Part of me wants to think that hearing this hurts a little less after hearing it for so long. Part of me wants to think that I "know" how to not let this get to me - when strangers ask how I didn't know! When strangers tell me that my husband isn't deploying. Part of me wants to believe that I can just shut this out.
That it doesn't affect me. That it doesn't make me angry. That it doesn't make me want to show whoever is saying it how wrong they are to speak such words.
I so want to be at that point that just has to happen somewhere down the road where such words don't make me cringe. Where such completely ignorant statements won't hit me like pings to my ears.
Didn't you hear? No more War.
No, no I didn't.
During the day-and-a-half that I saw C between his month-long-"adventure" to the desert of California and his three-day-joy-ride in the field he must have neglected to tell me.
I'm sure he meant to.
It somehow must have slipped his mind while scheduling training-after-training, and field-exercise-after-field-exercise, sitting in meeting-after-meeting talking about a deployment that some stranger says isn't happening. Because if a stranger knows surely C has been informed.
No more deployments! Didn't you hear?
No, I hadn't heard.
Somehow someone must have forgotten to tell the instructors that teach us how to care for the families of the fallen, how to support them, how to speak to them, how to honor them. How to hide our tears, how to stay strong while their world crumbles before them. Someone must have forgotten to tell them to cancel those. Someone must have forgotten to tell them we no longer have soldiers fighting. That we no longer have soldiers dying. That there is no reason to fear the doorbell. That the loves of our lives are safe.
Someone should tell them. They must have not heard.
Somehow someone still feels a need to train these men and women. Someone still finds it necessary to take them from their families, to have them miss lives while they are still at "home", to take them for months and weeks at a time to prepare for something that apparently isn't happening anymore. Someone should tell them because I miss my husband. If there is no more war, surely there is no more training. Surely he can be home every night. Surely he will not miss anymore of his children's lives. Surely there is no longer a reason.
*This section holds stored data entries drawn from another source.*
(* ===== verification/IkeEnds.v ===== *)
(** * Calls end

    However its exchanges are answered, a call returns after a few of them; and a
    request that waits is sent a bounded number of times. *)

From S2P Require Import Prelude Netip Store Esp IkeMessage IkePayload IkeSa IkeSk IkeProposal TransHub Tunnel IkeChild IkeSession IkeServe IkeExchange IkeRekey IkeRun.

Section ends.
Context {C : Crypto} {H : Hmac} {E : ECDH}.

(** A call that goes on with one answer after another, each with the session and
    the clock it comes at. *)
Fixpoint carried (p : proc) (answers : list (ikeSession * Z * res (list RawPayload))) : proc :=
  match p, answers with
  | Ask _ _ _ _ k, (s, now, r) :: rest => carried (k s now r) rest
  | _, _ => p
  end.

Definition returned (p : proc) : bool := match p with Done _ _ => true | Ask _ _ _ _ _ => false end.

(** A call of at most [n] exchanges. *)
Fixpoint within (n : nat) (p : proc) : Prop :=
  match p, n with
  | Done _ _, _ => True
  | Ask _ _ _ _ k, S n => ∀ s now r, within n (k s now r)
  | Ask _ _ _ _ _, O => False
  end.

Lemma within_done n s r : within n (Done s r).
Proof. by destruct n. Qed.

Lemma within_ask n s ctx ex inner k : (∀ s' now r, within n (k s' now r)) → within (S n) (Ask s ctx ex inner k).
Proof. done. Qed.

Lemma within_carried n : ∀ p answers, within n p → (n ≤ length answers)%nat → returned (carried p answers) = true.
Proof.
  induction n as [|n IH]; intros [s r|s ctx ex inner k] answers Hw Hl; cbn [within] in Hw; try done; try by destruct answers.
  destruct answers as [|[[s' now] r] rest]; [cbn in Hl; lia|]. cbn [carried]. apply IH; [done | cbn in Hl; lia].
Qed.

Lemma within_return n s c r : within n (returnRekey s c r).
Proof. apply within_done. Qed.

Lemma within_finish n s c new now : within (S n) (finishRekey s c new now).
Proof. unfold finishRekey. destruct (RegisterIKE _ _ _); [|apply within_return..]. unfold newContext. cbn [within]. intros. apply within_return. Qed.

Lemma within_yield n s c w new now : within (S n) (yieldRekey s c w new now).
Proof. unfold yieldRekey. destruct (RegisterIKE _ _ _); [|apply within_return..]. unfold newContext. cbn [within]. intros. apply within_return. Qed.

Lemma within_conclude n s c d g dh ps now : within (S n) (concludeRekey s c d g dh ps now).
Proof.
  unfold concludeRekey. destruct (acceptRekey _ _ _ _ _) as [[new nonce]| |]; [|apply within_return..].
  destruct (collision s); [|apply within_finish]. destruct (localRekey s); [|apply within_return]. destruct (lowestNonceBelongsToFirst _ _ _ _); [apply within_yield | apply within_finish].
Qed.

Lemma within_attempt more : ∀ s c d g, within (2 + more) (attemptRekey more s c d g).
Proof.
  induction more as [|more IH]; intros s c d g; cbn [attemptRekey Nat.add];
    (destruct (GenerateDH _ _) as [dh| |]; [|apply within_return..]); (destruct (PublicBytes dh); [|apply within_return..]); intros s' now r;
    (destruct r as [ps| |]; [|apply within_return..]); (destruct (retryGroup ps) as [retry| |]; [|apply within_return..]);
    (destruct (retry =? 0); [apply within_conclude|]); [apply within_return|]. destruct (supportedIKEGroup retry); [apply IH | apply within_return].
Qed.

(** [ret] takes at most [n] exchanges more. *)
Definition continues (n : nat) (ret : childReturn) : Prop := ∀ s now r, within n (ret s now r).

Lemma within_more n : ∀ m p, (n ≤ m)%nat → within n p → within m p.
Proof.
  induction n as [|n IH]; intros m [s r|s ctx ex inner k] Hm; try by destruct m. destruct m as [|m]; [lia|]. cbn [within].
  intros Hk s' now r. apply IH; [lia | done].
Qed.

Lemma within_negotiate n s now o ent ret : continues n ret → within (2 + n) (negotiateChild s now o ent ret).
Proof.
  intros Hret. assert (∀ m s now r, (n ≤ m)%nat → within m (ret s now r)) as Hret1 by (intros; by apply (within_more n); [|apply Hret]).
  assert (∀ s spi e, within (S n) (orphaned s spi e ret)) as Ho by (intros; unfold orphaned; apply within_ask; intros; apply Hret).
  assert (∀ s o, within (S n) (retireReplaced s o ret)) as Hr.
  { intros s0 o0. unfold retireReplaced. apply within_ask. intros s1 now1 r. destruct (retireChild _ _ _) as [w x]. destruct r, x; apply Hret. }
  unfold negotiateChild. destruct (canReplaceChild _ _); [|apply Hret1; lia..]. apply (within_ask (S n)). intros s' now' r. destruct r as [ps| |]; [|apply Hret1; lia..]. destruct (acceptedChild _ _ _ _) as [[child|nt]| |]; [|apply Hret1; lia | apply Ho | apply Hret1; lia].
  destruct (replaceChild _ _ _) as [w []]; [|apply Ho | apply Hret1; lia]. destruct o; [apply Hr | apply Hret1; lia].
Qed.

Lemma within_child s now b ent ent' : within 4 (rekeyChild s now b ent ent').
Proof.
  assert (∀ n, continues n returnChild) as Hrc by (intros n s' now' r; apply within_done).
  unfold rekeyChild. destruct (childRekeying s); [done|]. destruct (_ && _); [apply (within_more 2); [lia|]; by apply within_negotiate|].
  destruct (_ || _); [apply Hrc|]. apply within_negotiate. intros s' now' r. destruct r as [r|nt]; [apply Hrc|].
  destruct (negb (nType nt =? N_CHILD_SA_NOT_FOUND)); [apply Hrc|]. destruct (_ || _); [apply Hrc|].
  destruct (forgetChild _ _ _) as [w []]; [by apply within_negotiate | apply Hrc..].
Qed.

(** ** Retransmissions *)

(** The request that waits, first sent at [first] and again at [times]. *)
Definition resent (req : localRequest) (ctx : nat) (id : Z) (raw : list Z) (first : Z) (times : list Z) : pendingRequest :=
  fold_left sendPending times (sendPending (mkPending req ctx id raw 0 0 0) first).

Lemma resent_counts req ctx id raw first times : let p := resent req ctx id raw first times in
  pnRequest p = req ∧ pnRaw p = raw ∧ pnSent p = 1 + Z.of_nat (length times) ∧ pnAttempts p = Z.min (1 + Z.of_nat (length times)) maxRetransmits ∧
  pnDeadline p = List.last times first + retransmitDelay (pnAttempts p).
Proof.
  unfold resent. induction times as [|t l IH] using rev_ind; [done|]. rewrite fold_left_app, length_app, List.last_last. cbn [fold_left sendPending length pnRequest pnRaw pnSent pnAttempts pnDeadline] in *.
  destruct IH as (-> & -> & -> & -> & _). unfold maxRetransmits. split_and!; [done | done | lia | lia|]. done.
Qed.

(** C17: However its exchanges are answered, or fail, and whatever the session has come
    to meanwhile, a call returns: a rekeying of the IKE SA after at most three
    exchanges, one of a Child SA after at most four, a deletion after one. And an
    exchange does not wait for ever: a request is given up after twenty sends, and
    after five when nothing else was heard of the peer or it is a liveness probe,
    62 seconds after the first when the timer is on time; every time it is the
    same bytes. *)
Theorem calls_end (s : ikeSession) (c : call) answers req ctx id raw first times :
  (4 ≤ length answers)%nat →
  returned (carried (begin s c) answers) = true ∧ (∀ d, c = CallRekeyIKE d → returned (carried (begin s c) (take 3 answers)) = true) ∧
  let p := resent req ctx id raw first times in
  pnRaw p = raw ∧
  (∀ alive, pendingRetransmitsExhausted p alive = true ↔
    5 ≤ 1 + Z.of_nat (length times) ∧ (rqDpd req = true ∨ alive = false ∨ 20 ≤ 1 + Z.of_nat (length times))) ∧
  (List.map (λ t, t - first) times = List.map (λ n, n * Second_) [2; 6; 14; 30] → pnDeadline p = first + 62 * Second_).
Proof.
  intros Hl. split; [|split].
  - apply (within_carried 4); [|done]. destruct c as [d|b t ent ent'|]; cbn [begin].
    + apply (within_more 3); [lia|]. apply within_attempt.
    + apply within_child.
    + unfold DeleteIKE. cbn [within]. done.
  - intros d ->. apply (within_carried 3); [apply (within_attempt 1) | rewrite length_take; lia].
  - intros p. destruct (resent_counts req ctx id raw first times) as (P1 & P2 & P3 & P4 & P5). fold p in P1, P2, P3, P4, P5. split; [done|]. split.
    + intros alive. unfold pendingRetransmitsExhausted. rewrite P1, P3, P4. unfold maxRetransmits, maxRetransmitsWhileBusy.
      destruct (Z.ltb_spec (Z.min (1 + Z.of_nat (length times)) 5) 5); [split; [done | lia]|].
      destruct (rqDpd req); [split; [intros _; split; [lia | by left] | done]|]. destruct alive; cbn [orb negb].
      * rewrite Z.leb_le. split; [intros; split; [lia | by right; right] | intros [_ [?|[?|?]]]; done].
      * split; [intros _; split; [lia | by right; left] | done].
    + intros Ht. destruct times as [|t1 [|t2 [|t3 [|t4 [|]]]]]; try done. cbn [List.map] in Ht. injection Ht as ? ? ? ?.
      rewrite P5, P4. cbn [length List.last]. change (retransmitDelay (Z.min (1 + Z.of_nat 4) maxRetransmits)) with (32 * Second_). lia.
Qed.

End ends.

(** ** When the loop wakes *)

Lemma earlier_le a b : earlier a b ≤ b ∧ ∀ t, a = Some t → earlier a b ≤ t.
Proof. destruct a as [x|]; cbn [earlier]; [|split; [lia | done]]. destruct (Z.ltb_spec x b); split; try lia; intros t [= <-]; lia. Qed.

Lemma schedules_le l : ∀ d, fold_left (λ d r, earlier (rsDeadline r) d) l d ≤ d ∧
  ∀ r t, r ∈ l → rsDeadline r = Some t → fold_left (λ d r, earlier (rsDeadline r) d) l d ≤ t.
Proof.
  induction l as [|r l IH]; intros d; cbn [fold_left]; [split; [lia | by intros r t ?%not_elem_of_nil]|].
  destruct (IH (earlier (rsDeadline r) d)) as [I1 I2]. destruct (earlier_le (rsDeadline r) d) as [E1 E2]. split; [lia|].
  intros r' t [->|Hr]%elem_of_cons Ht; [specialize (E2 t Ht); lia | by apply (I2 r')].
Qed.

(** The wait ends no later than anything falls due: the request that waits, the
    liveness probe, a scheduled rekeying, a Child SA or an IKE SA that is kept. *)
Lemma wakeAt_least cfg st : let d := wakeAt cfg st in
  (∀ p, rnPending st = Some p → d ≤ pnDeadline p) ∧ (rnPending st = None → d ≤ rnLast st + dpdInterval cfg) ∧
  (∀ r t, r ∈ rnSchedules st → rsDeadline r = Some t → d ≤ t) ∧
  (∀ t, nextRetirement (sess (world (rnSession st))) = Some t → d ≤ t) ∧ (∀ t, nextRetainedExpiry (rnSession st) = Some t → d ≤ t).
Proof.
  intros d. unfold d, wakeAt. set (d0 := match rnPending st with Some p => _ | None => _ end). set (d1 := fold_left _ _ d0).
  destruct (schedules_le (rnSchedules st) d0) as [S1 S2]. fold d1 in S1, S2. set (d2 := earlier (nextRetirement _) d1).
  destruct (earlier_le (nextRetirement (sess (world (rnSession st)))) d1) as [R1 R2]. fold d2 in R1, R2.
  destruct (earlier_le (nextRetainedExpiry (rnSession st)) d2) as [X1 X2]. split_and!.
  - intros p Hp. unfold d0 in S1. rewrite Hp in S1. lia.
  - intros Hp. unfold d0 in S1. rewrite Hp in S1. lia.
  - intros r t Hr Ht. specialize (S2 r t Hr Ht). lia.
  - intros t Ht. specialize (R2 t Ht). lia.
  - done.
Qed.

(** ** Rekey timing *)

(** A configuration the setters made. *)
Record timing_ok (c : runConfig) : Prop := mkTimingOk {
  ti_intervals : 0 ≤ childRekeyInterval c ∧ 0 ≤ ikeRekeyInterval c;
  ti_margin : 0 ≤ rekeyMargin c ∧ 0 ≤ rekeyJitter c;
  ti_valid : validRekeyTiming (childRekeyInterval c) (rekeyMargin c) (rekeyJitter c) = true ∧
             validRekeyTiming (ikeRekeyInterval c) (rekeyMargin c) (rekeyJitter c) = true;
  ti_retry : rekeyRetryInitial c = 0 ∧ rekeyRetryMax c = 0 ∨ 0 < rekeyRetryInitial c ≤ rekeyRetryMax c }.

Inductive setting := Intervals (child ike : Z) | Timing (margin jitter : Z) | Retry (initial max : Z).
Definition set_ (c : runConfig) (s : setting) : res runConfig :=
  match s with Intervals child ike => SetRekeyIntervals c child ike | Timing m j => SetRekeyTiming c m j | Retry i x => SetRekeyRetry c i x end.

Lemma set_ok c s c' : timing_ok c → set_ c s = Ok c' → timing_ok c'.
Proof.
  intros [H1 H2 H3 H4]. destruct s as [child ike|m j|i x]; cbn [set_]; unfold SetRekeyIntervals, SetRekeyTiming, SetRekeyRetry.
  - case_match eqn:E1; [done|]. case_match eqn:E2; [done|]. intros [= <-]. bool_props. split; cbn; [lia | done | by split | done].
  - case_match eqn:E1; [done|]. case_match eqn:E2; [done|]. intros [= <-]. bool_props. split; cbn; [done | lia | by split | done].
  - case_match eqn:E1; [done|]. case_match eqn:E2; [done|]. intros [= <-]. bool_props. split; cbn; [done | done | done | right; lia].
Qed.

Lemma backoff_bounds n : ∀ d max, 0 < d ≤ max → d ≤ backoff n d max ≤ max.
Proof.
  induction n as [|[|n] IH]; intros d max Hd; cbn [backoff]; [lia | lia|]. destruct (Z.leb_spec (max ÷ 2) d) as [|Hlt]; [lia|].
  rewrite Z.quot_div_nonneg in Hlt by lia. pose proof (Z.div_lt_upper_bound max 2 max). assert (d * 2 ≤ max) by (pose proof (Z.mul_div_le max 2); lia).
  specialize (IH (d * 2) max ltac:(lia)). cbn [backoff] in IH. lia.
Qed.

(** A configuration that was set up one setting after another; a refused setting
    leaves what there was. *)
Inductive configured : runConfig → Prop :=
| cf_new dpd : configured (mkRunConfig 0 0 0 0 0 0 dpd)
| cf_set c s c' : configured c → set_ c s = Ok c' → configured c'.

Lemma configured_ok c : configured c → timing_ok c.
Proof. induction 1 as [dpd|c s c' _ IH Hs]; [split; cbn; [lia | lia | done | by left] | by eapply set_ok]. Qed.

(** C30: A session configured with settings that were accepted never stops for them:
    when a jitter is drawn within its bound, the next rekeying falls within the
    interval, at a time to come; and after any number of failures the retry waits
    at least half the initial delay and at most the greatest. *)
Theorem rekey_timing_sound c source failures :
  configured c → (∀ x, 0 ≤ x → ∃ j, source x = Ok j ∧ 0 ≤ j ≤ x) →
  let c' := withDefaults c in
  (∀ interval, interval = childRekeyInterval c ∨ interval = ikeRekeyInterval c → 0 < interval →
    ∃ delay, rekeyDelay c' source interval = Ok delay ∧ 0 < delay ≤ interval - rekeyMargin c ∧ interval - rekeyMargin c - rekeyJitter c ≤ delay) ∧
  ∃ delay, rekeyRetryDelay c' source failures = Ok delay ∧ rekeyRetryInitial c' ≤ 2 * delay ∧ 0 < delay ≤ rekeyRetryMax c'.
Proof.
  intros Hc%configured_ok Hs c'. destruct Hc as [H1 H2 [H3 H4] H5].
  assert (rekeyMargin c' = rekeyMargin c ∧ rekeyJitter c' = rekeyJitter c ∧ 0 < rekeyRetryInitial c' ≤ rekeyRetryMax c') as (M & J & R).
  { unfold c', withDefaults. destruct ((rekeyRetryInitial c =? 0) && (rekeyRetryMax c =? 0)) eqn:Ez; cbn; [unfold Second_; lia|].
    split; [done|]. split; [done|]. destruct H5 as [[E1 E2]|]; [rewrite E1, E2 in Ez; done | done]. }
  split.
  - intros interval Hi H0. assert (validRekeyTiming interval (rekeyMargin c) (rekeyJitter c) = true) as Hv by (by destruct Hi as [-> | ->]).
    unfold validRekeyTiming in Hv. rewrite (proj2 (Z.eqb_neq interval 0)) in Hv by lia. cbn [orb] in Hv. bool_props.
    destruct (Hs (rekeyJitter c)) as (j & Ej & Hj); [lia|]. unfold rekeyDelay. rewrite M, J, Ej.
    destruct (Z.ltb_spec j 0); [lia|]. destruct (Z.ltb_spec (rekeyJitter c) j); [lia|]. cbn [orb].
    destruct (Z.leb_spec (interval - rekeyMargin c - j) 0); [lia|]. eexists. split; [done|]. lia.
  - unfold rekeyRetryDelay. pose proof (backoff_bounds failures _ _ R) as Hb. set (d := backoff _ _ _) in *.
    assert (d ÷ 2 = d / 2) as Hq by (apply Z.quot_div_nonneg; lia). assert (0 ≤ 2 * (d / 2) ≤ d) as Hd by (pose proof (Z.div_pos d 2); pose proof (Z.mul_div_le d 2); lia).
    rewrite Hq.
    destruct (Hs (d / 2)) as (j & Ej & Hj); [lia|]. rewrite Ej. destruct (Z.ltb_spec j 0); [lia|]. destruct (Z.ltb_spec (d / 2) j); [lia|]. cbn [orb].
    eexists. split; [done|]. lia.
Qed.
Someone must have forgotten to tell my friends whose husbands are in a war zone ... oh wait, what is it called then? Someone should tell our friend who just watched his girlfriend leave to go to ... um ... the desert for a nine-month-vacation. I'm sure she is just there for those awesome tan lines the helmet and chin strap give. Someone should tell those soldiers. Maybe I should knock on my five neighbors' doors whose husbands just left on twelve-month orders. Surely they haven't heard yet. Surely not. Someone should let them know.
Didn't you hear? No more war.
No, no I didn't.
Someone should tell them.
They must not have heard.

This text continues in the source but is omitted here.